1.2 Unless otherwise stated, references in this Agreement to clauses and
the Schedule are to clauses of and the Schedule to this Agreement and
references to this Agreement include the Schedule.
1.3 In this Agreement:
(a) where the context admits, words and phrases the definitions of
which are contained or referred to in Part XXVI of the
Companies Xxx 0000 shall be construed as having the meanings
thereby attributed to them;
(b) any phrase introduced by the terms "including", "include", "in
particular" or any similar expression shall be construed as
illustrative and shall not limit the terms of the words
preceding those terms; and
(c) words importing the singular include the plural, and vice
versa, words importing any gender include every gender and
references to persons include bodies corporate, unincorporated
associations and partnerships.
1.4 All references in this Agreement to time shall be to U.K. time.
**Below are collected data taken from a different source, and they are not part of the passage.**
(* ===== verification/RetentionVerified.v ===== *)
(** * Retention with the verifier it runs

    [RetentionSafety.v] is proved against any [ChainVerifier]. Here the interface
    is given the verifier of [VerifyImage.v], so that "a verified chain survives"
    becomes "a chain whose payloads were just read survives". *)

From S2P Require Import Prelude Core Crypto Pages Wire Superblock Chunk Footer Files PageStream ImageReader Manifest FileManifest Tree EngineKeys CatalogRecords Destination Progress Chain ChainSpec EngineCatalog Verifier VerifyImage VerifySpec VerifyFiles Retention RetentionSafety.

(** [verify_in_set] as retention calls it. *)
#[local] Instance engine_verifier `{Primitives} `{Destination D} : ChainVerifier D :=
  VerifyImages.silent_verify.

Section properties.
Context `{PrimitiveLaws} `{CatalogJson} `{DestinationLaws D}.

(** Every payload the members store, superseded ones included, has been read
    from the block chain, and none of its chunks is recorded as unreadable. *)
Definition block_chain_readable (d : D) (encryption : Encryption) (members : list ChainMemberFile) : Prop :=
  exists opened walk, Members.open_chain d members encryption = Ok opened /\ Walks.new opened = Ok walk /\
  forall n mms, Z.of_nat n < 2 ^ 64 -> Forall2 (manifest_of n (cw_chunk_size walk)) (cw_members walk) mms ->
  exists access ps own,
    ca_readers access = map om_chunks (cw_members walk) /\
    ca_keys access = map Walks.access_keys (cw_members walk) /\
    opens access (List.filter is_payload (merged_states n mms)) ps /\
    opens access (own_payloads n 0 mms) own /\
    bad_count (merged_states n mms) = 0.

Lemma filter_length_le {A} (f : A -> bool) l : zlen (List.filter f l) <= zlen l.
Proof.
  induction l as [|x l IH]; [done|]. cbn [List.filter]. rewrite zlen_cons. destruct (f x); rewrite ?zlen_cons; lia.
Qed.

Lemma verified_chain_reads (d : D) name encryption rep members target :
  VerifyImages.silent_verify d name {| vq_image := name; vq_encryption := encryption; vq_chain := true |} = Ok rep ->
  rp_recorded_bad_chunks rep = 0 ->
  Resolve.resolve_chain d name = Ok members -> Resolve.read_superblock d name = Ok target ->
  Forall (structure_verified d encryption) members /\
  (image_kind target = Block -> VerifyImages.is_whole_disk target = false ->
   block_chain_readable d encryption members).
Proof.
  unfold VerifyImages.silent_verify, VerifyImages.verify_in_set. intros Hv Hbad Hm Ht.
  set (job := {| vj_request := _; vj_context := _ |}) in Hv.
  unfold step_bind, lift in Hv. rewrite Hm in Hv. unfold VerifyImages.verify_members_in_set in Hv.
  destruct (VerifyImages.verify_members_in_set_inner d name members job (start_run, None)) as [[run rec] r] eqn:E.
  cbn [snd] in Hv. subst r.
  destruct (inner_Ok d name members job start_run None (run, rec) rep target E Ht) as (s1 & s2 & Hs & _).
  split; [exact Hs|]. intros Hk Hw.
  destruct (block_chain_reads d name members job (start_run, None) (run, rec) target rep E Ht Hk Hw)
    as (_ & opened & walk & Ho & Hnew & Hread).
  exists opened, walk. split; [exact Ho|]. split; [done|]. intros n mms Hn Hmm.
  destruct (Hread n mms Hmm) as (access & ps & own & Hr & Hkeys & Hp & Hown & _ & _ & _ & Hb).
  exists access, ps, own. do 3 (split; [done|]). split; [exact Hown|]. rewrite Hbad in Hb.
  assert (zlen (merged_states n mms) = Z.of_nat n) as Hlen.
  { unfold zlen. f_equal. apply (merged_states_lookup n mms 0).
    clear -Hmm. induction Hmm as [|? ? ? ? [] _ IH]; by constructor. }
  pose proof (filter_length_le is_bad (merged_states n mms)) as Hle. unfold bad_count in *.
  pose proof (zlen_nonneg (List.filter is_bad (merged_states n mms))). rewrite Z.mod_small in Hb by lia. done.
Qed.

End properties.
1.5 References in this Agreement to statutory provisions shall be construed
as references to those provisions as respectively replaced, amended or
re-enacted or as their application is modified by other provisions from
time to time (whether before or after the date of this Agreement) and
shall include any provisions of which they are re-enactments (whether
with or without modification) and any subordinate legislation made
under such provisions, save that no party shall have any liability
under this Agreement for any such replacements, amendments,
re-enactments or modifications having retrospective effect.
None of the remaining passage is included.